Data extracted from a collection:
+++

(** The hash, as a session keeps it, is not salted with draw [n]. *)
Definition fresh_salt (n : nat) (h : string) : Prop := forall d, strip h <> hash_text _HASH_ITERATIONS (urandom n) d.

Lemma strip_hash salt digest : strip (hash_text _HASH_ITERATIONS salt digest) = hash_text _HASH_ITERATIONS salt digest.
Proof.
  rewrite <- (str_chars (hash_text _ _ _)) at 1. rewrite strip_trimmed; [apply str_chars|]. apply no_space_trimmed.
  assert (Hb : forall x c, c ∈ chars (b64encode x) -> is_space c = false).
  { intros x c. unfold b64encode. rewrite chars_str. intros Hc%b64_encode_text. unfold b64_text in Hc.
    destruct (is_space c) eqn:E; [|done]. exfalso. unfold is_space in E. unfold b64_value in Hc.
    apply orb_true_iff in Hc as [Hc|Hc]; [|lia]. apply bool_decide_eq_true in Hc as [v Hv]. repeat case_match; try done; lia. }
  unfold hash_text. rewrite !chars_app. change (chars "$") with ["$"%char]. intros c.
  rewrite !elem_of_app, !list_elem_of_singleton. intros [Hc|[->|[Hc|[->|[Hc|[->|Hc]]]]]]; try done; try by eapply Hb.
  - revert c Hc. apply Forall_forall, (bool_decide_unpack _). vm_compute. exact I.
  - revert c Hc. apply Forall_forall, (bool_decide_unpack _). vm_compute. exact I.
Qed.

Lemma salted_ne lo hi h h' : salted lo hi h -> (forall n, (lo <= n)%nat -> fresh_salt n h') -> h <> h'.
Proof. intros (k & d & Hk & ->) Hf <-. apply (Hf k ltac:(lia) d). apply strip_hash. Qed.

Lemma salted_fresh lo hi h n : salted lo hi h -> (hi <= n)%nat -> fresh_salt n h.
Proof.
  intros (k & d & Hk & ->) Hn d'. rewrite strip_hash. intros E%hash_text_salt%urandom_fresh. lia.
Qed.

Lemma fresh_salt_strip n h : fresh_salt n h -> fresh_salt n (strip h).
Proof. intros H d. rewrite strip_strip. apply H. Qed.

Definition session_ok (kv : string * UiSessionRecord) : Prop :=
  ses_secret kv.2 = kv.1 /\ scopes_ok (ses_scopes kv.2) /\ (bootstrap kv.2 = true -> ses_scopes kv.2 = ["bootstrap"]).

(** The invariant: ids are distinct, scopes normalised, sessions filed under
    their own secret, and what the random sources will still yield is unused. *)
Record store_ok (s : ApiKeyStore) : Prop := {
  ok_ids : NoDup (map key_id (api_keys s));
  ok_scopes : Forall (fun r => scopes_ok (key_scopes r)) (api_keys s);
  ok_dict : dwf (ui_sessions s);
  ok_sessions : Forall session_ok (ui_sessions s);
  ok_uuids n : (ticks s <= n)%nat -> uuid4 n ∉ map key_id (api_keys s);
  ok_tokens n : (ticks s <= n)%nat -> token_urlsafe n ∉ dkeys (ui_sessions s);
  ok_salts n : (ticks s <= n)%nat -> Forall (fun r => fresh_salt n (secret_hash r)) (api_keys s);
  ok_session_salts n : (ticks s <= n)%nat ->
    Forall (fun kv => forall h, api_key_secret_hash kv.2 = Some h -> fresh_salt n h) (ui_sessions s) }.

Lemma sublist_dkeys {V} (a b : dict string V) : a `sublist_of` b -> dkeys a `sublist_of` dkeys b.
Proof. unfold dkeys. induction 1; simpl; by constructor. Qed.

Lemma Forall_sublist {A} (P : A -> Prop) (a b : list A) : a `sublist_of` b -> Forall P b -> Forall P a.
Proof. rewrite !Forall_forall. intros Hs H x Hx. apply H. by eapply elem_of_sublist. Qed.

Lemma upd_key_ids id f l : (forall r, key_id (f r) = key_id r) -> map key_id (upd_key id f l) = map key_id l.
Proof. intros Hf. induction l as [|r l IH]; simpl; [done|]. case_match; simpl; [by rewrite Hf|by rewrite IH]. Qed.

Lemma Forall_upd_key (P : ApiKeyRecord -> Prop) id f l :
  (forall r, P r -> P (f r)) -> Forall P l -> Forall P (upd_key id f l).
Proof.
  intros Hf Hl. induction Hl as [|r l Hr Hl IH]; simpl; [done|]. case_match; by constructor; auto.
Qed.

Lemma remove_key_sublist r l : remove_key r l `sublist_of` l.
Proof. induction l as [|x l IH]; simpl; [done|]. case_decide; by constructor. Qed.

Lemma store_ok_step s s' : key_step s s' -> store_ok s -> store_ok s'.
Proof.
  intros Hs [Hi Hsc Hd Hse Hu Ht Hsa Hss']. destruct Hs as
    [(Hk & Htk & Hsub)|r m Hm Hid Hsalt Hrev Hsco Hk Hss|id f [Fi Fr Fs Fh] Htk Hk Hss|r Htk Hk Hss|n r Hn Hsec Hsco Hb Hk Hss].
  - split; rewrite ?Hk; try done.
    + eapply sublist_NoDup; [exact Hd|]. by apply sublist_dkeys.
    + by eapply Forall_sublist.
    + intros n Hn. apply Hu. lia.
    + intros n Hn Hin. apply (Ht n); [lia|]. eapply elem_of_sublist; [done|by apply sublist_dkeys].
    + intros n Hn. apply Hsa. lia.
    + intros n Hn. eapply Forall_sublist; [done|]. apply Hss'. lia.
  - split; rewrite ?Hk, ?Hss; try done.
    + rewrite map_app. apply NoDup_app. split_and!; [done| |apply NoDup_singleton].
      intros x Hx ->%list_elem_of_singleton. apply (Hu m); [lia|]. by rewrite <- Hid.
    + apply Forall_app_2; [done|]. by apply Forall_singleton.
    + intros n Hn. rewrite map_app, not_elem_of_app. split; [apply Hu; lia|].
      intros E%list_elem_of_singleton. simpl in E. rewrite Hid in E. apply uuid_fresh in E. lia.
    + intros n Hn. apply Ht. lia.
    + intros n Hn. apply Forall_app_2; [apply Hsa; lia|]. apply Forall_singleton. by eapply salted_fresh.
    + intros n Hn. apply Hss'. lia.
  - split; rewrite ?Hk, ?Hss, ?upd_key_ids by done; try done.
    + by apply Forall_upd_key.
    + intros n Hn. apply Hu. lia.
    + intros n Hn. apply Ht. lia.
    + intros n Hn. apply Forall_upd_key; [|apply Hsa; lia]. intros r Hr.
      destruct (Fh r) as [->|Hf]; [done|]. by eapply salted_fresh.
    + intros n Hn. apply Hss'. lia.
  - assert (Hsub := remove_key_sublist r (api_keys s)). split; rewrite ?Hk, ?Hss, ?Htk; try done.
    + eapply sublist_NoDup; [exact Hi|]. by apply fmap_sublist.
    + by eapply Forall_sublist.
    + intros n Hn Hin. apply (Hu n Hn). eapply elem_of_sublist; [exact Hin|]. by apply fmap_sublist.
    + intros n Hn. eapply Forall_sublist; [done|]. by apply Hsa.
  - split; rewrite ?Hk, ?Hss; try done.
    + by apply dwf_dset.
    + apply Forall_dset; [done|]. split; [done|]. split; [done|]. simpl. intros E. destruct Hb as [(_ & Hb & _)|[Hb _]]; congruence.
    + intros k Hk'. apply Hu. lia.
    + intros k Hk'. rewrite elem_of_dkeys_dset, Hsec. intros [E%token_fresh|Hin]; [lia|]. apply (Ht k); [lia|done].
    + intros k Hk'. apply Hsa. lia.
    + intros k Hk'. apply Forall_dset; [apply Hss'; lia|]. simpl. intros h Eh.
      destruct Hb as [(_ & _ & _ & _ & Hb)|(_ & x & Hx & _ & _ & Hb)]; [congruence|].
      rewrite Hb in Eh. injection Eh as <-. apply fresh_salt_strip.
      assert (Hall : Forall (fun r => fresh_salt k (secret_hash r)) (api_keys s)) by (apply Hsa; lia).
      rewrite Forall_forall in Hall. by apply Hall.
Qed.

+++

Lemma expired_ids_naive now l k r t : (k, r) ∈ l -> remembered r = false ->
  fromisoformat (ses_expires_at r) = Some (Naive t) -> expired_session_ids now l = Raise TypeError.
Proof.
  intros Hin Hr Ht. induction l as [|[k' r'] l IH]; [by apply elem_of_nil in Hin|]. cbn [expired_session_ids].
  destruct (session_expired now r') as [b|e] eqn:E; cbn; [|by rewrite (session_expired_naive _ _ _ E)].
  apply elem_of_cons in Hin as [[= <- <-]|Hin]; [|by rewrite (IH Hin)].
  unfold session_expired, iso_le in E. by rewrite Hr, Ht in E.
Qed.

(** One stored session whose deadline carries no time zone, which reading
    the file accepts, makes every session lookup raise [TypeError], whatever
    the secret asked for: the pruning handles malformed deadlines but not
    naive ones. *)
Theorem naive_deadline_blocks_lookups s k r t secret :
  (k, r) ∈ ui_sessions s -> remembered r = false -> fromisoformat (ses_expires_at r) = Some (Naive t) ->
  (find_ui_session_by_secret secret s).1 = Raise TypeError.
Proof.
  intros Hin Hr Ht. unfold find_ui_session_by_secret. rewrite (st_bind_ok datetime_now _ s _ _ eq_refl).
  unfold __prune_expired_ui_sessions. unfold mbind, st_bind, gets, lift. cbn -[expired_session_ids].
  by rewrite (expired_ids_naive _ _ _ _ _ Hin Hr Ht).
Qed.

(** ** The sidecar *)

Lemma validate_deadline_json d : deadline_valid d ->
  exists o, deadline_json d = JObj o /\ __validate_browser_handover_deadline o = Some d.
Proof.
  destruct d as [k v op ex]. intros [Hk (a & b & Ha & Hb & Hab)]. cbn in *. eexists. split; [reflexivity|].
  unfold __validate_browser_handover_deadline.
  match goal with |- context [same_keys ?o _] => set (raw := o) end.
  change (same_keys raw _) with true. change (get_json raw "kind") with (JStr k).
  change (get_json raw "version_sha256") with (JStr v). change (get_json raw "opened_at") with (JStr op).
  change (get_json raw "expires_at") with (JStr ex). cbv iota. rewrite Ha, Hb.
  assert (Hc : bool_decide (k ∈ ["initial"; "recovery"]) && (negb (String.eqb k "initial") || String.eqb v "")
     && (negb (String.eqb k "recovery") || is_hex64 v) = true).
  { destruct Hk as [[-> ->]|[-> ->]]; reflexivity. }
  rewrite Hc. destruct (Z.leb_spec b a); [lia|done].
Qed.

+++

Description of the task:
Using the entries above, repeat only the lines from the one containing "rewrite <- (str_chars" through the one containing "Proof. intros H d.", end lines included.

Reply to the exercise:
  rewrite <- (str_chars (hash_text _ _ _)) at 1. rewrite strip_trimmed; [apply str_chars|]. apply no_space_trimmed.
  assert (Hb : forall x c, c ∈ chars (b64encode x) -> is_space c = false).
  { intros x c. unfold b64encode. rewrite chars_str. intros Hc%b64_encode_text. unfold b64_text in Hc.
    destruct (is_space c) eqn:E; [|done]. exfalso. unfold is_space in E. unfold b64_value in Hc.
    apply orb_true_iff in Hc as [Hc|Hc]; [|lia]. apply bool_decide_eq_true in Hc as [v Hv]. repeat case_match; try done; lia. }
  unfold hash_text. rewrite !chars_app. change (chars "$") with ["$"%char]. intros c.
  rewrite !elem_of_app, !list_elem_of_singleton. intros [Hc|[->|[Hc|[->|[Hc|[->|Hc]]]]]]; try done; try by eapply Hb.
  - revert c Hc. apply Forall_forall, (bool_decide_unpack _). vm_compute. exact I.
  - revert c Hc. apply Forall_forall, (bool_decide_unpack _). vm_compute. exact I.
Qed.

Lemma salted_ne lo hi h h' : salted lo hi h -> (forall n, (lo <= n)%nat -> fresh_salt n h') -> h <> h'.
Proof. intros (k & d & Hk & ->) Hf <-. apply (Hf k ltac:(lia) d). apply strip_hash. Qed.

Lemma salted_fresh lo hi h n : salted lo hi h -> (hi <= n)%nat -> fresh_salt n h.
Proof.
  intros (k & d & Hk & ->) Hn d'. rewrite strip_hash. intros E%hash_text_salt%urandom_fresh. lia.
Qed.

Lemma fresh_salt_strip n h : fresh_salt n h -> fresh_salt n (strip h).
Proof. intros H d. rewrite strip_strip. apply H. Qed.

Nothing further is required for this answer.